--- Given records Enclosed Below ---

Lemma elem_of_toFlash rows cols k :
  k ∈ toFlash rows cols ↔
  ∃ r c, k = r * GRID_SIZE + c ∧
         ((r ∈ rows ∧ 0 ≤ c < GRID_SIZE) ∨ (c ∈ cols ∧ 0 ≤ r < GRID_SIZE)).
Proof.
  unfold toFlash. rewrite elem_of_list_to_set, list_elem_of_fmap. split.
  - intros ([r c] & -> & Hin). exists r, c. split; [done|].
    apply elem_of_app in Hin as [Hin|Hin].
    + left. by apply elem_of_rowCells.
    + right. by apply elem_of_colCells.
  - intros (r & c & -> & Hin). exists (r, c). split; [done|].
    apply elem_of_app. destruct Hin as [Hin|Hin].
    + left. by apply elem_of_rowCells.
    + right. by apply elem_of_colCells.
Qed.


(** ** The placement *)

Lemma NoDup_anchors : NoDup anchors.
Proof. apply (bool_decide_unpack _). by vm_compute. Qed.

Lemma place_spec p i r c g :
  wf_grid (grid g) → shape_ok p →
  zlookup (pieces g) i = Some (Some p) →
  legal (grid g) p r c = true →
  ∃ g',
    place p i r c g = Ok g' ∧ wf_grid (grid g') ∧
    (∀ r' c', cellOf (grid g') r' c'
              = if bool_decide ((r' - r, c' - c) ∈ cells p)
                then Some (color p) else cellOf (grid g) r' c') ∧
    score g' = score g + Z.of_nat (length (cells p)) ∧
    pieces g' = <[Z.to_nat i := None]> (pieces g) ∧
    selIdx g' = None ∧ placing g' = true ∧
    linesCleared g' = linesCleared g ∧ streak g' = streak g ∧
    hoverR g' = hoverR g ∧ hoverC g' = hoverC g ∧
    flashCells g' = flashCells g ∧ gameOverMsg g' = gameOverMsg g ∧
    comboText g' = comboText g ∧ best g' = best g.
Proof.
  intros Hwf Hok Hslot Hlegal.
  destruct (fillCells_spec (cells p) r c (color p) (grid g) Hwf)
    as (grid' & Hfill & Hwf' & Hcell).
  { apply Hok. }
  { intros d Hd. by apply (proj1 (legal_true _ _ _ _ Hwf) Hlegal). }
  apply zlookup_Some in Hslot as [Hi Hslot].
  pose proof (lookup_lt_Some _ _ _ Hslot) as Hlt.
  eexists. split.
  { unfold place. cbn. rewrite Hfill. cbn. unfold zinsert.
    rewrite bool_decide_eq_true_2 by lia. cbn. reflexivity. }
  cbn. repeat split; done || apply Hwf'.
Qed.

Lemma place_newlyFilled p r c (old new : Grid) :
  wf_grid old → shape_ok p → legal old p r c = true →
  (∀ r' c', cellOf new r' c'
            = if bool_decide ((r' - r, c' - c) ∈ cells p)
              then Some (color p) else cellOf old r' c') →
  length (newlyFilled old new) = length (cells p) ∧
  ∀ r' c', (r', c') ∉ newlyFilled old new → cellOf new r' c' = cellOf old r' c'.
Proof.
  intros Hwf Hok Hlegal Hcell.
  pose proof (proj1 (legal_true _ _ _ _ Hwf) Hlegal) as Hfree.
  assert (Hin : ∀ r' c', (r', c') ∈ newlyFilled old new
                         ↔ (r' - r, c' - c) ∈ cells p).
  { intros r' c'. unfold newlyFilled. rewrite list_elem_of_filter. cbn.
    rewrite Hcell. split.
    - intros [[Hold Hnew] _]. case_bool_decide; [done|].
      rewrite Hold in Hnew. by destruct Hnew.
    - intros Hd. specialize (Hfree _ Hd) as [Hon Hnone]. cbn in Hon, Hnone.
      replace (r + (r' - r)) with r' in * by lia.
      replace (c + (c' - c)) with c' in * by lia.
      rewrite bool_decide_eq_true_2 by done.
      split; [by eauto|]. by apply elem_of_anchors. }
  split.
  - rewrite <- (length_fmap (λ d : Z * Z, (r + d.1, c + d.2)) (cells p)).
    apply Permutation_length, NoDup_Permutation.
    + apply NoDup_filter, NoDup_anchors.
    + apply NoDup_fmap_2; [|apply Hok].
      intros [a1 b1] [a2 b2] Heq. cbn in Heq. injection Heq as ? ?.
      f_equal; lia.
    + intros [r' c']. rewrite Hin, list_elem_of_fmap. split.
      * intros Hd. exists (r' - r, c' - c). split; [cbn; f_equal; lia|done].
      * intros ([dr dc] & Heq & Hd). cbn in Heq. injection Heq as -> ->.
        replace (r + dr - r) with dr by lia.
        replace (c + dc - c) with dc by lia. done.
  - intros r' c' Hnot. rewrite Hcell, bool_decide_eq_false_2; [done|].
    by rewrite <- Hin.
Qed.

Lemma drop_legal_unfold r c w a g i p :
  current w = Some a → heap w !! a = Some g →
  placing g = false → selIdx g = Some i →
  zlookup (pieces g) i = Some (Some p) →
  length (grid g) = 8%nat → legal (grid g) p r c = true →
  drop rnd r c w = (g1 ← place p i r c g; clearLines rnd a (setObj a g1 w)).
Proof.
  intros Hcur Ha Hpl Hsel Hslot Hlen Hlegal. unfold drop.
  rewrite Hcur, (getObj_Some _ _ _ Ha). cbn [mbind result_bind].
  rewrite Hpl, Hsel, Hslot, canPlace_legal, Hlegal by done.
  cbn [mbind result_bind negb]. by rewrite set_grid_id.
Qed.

--- End of Enclosed Given records ---
--- Given records Enclosed Below ---

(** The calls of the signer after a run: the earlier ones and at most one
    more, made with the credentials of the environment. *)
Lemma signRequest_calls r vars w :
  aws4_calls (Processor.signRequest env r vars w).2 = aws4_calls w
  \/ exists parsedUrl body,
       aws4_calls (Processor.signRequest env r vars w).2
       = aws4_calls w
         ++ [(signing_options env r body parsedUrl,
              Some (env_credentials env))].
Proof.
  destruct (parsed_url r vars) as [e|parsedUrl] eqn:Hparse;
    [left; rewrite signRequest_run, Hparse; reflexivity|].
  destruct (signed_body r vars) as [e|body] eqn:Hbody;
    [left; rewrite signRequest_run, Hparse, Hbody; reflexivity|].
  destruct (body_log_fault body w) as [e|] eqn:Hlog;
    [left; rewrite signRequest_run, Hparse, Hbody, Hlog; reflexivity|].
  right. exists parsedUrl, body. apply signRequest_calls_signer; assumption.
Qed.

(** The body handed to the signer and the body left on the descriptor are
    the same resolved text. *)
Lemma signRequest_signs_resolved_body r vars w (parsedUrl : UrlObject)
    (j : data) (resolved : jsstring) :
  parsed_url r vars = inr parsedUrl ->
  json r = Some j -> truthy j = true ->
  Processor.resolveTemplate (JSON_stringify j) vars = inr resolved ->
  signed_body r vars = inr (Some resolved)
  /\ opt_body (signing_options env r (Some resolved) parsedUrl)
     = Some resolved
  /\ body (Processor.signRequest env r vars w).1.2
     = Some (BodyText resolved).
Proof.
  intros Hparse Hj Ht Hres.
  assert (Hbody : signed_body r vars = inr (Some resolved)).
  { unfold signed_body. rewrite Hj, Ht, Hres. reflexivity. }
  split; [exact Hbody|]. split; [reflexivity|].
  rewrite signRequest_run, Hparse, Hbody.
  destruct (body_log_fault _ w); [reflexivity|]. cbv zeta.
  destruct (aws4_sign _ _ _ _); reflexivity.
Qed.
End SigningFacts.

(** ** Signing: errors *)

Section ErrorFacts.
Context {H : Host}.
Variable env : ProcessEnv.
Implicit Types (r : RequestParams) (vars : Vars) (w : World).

--- End of Enclosed Given records ---

## Your task
Within the data above, the lines from the one with "Lemma elem_of_toFlash rows" to the one with "unfold toFlash. rewrite" must be repeated exactly; no other line belongs in the answer.

## Task answer
Lemma elem_of_toFlash rows cols k :
  k ∈ toFlash rows cols ↔
  ∃ r c, k = r * GRID_SIZE + c ∧
         ((r ∈ rows ∧ 0 ≤ c < GRID_SIZE) ∨ (c ∈ cols ∧ 0 ≤ r < GRID_SIZE)).
Proof.
  unfold toFlash. rewrite elem_of_list_to_set, list_elem_of_fmap. split.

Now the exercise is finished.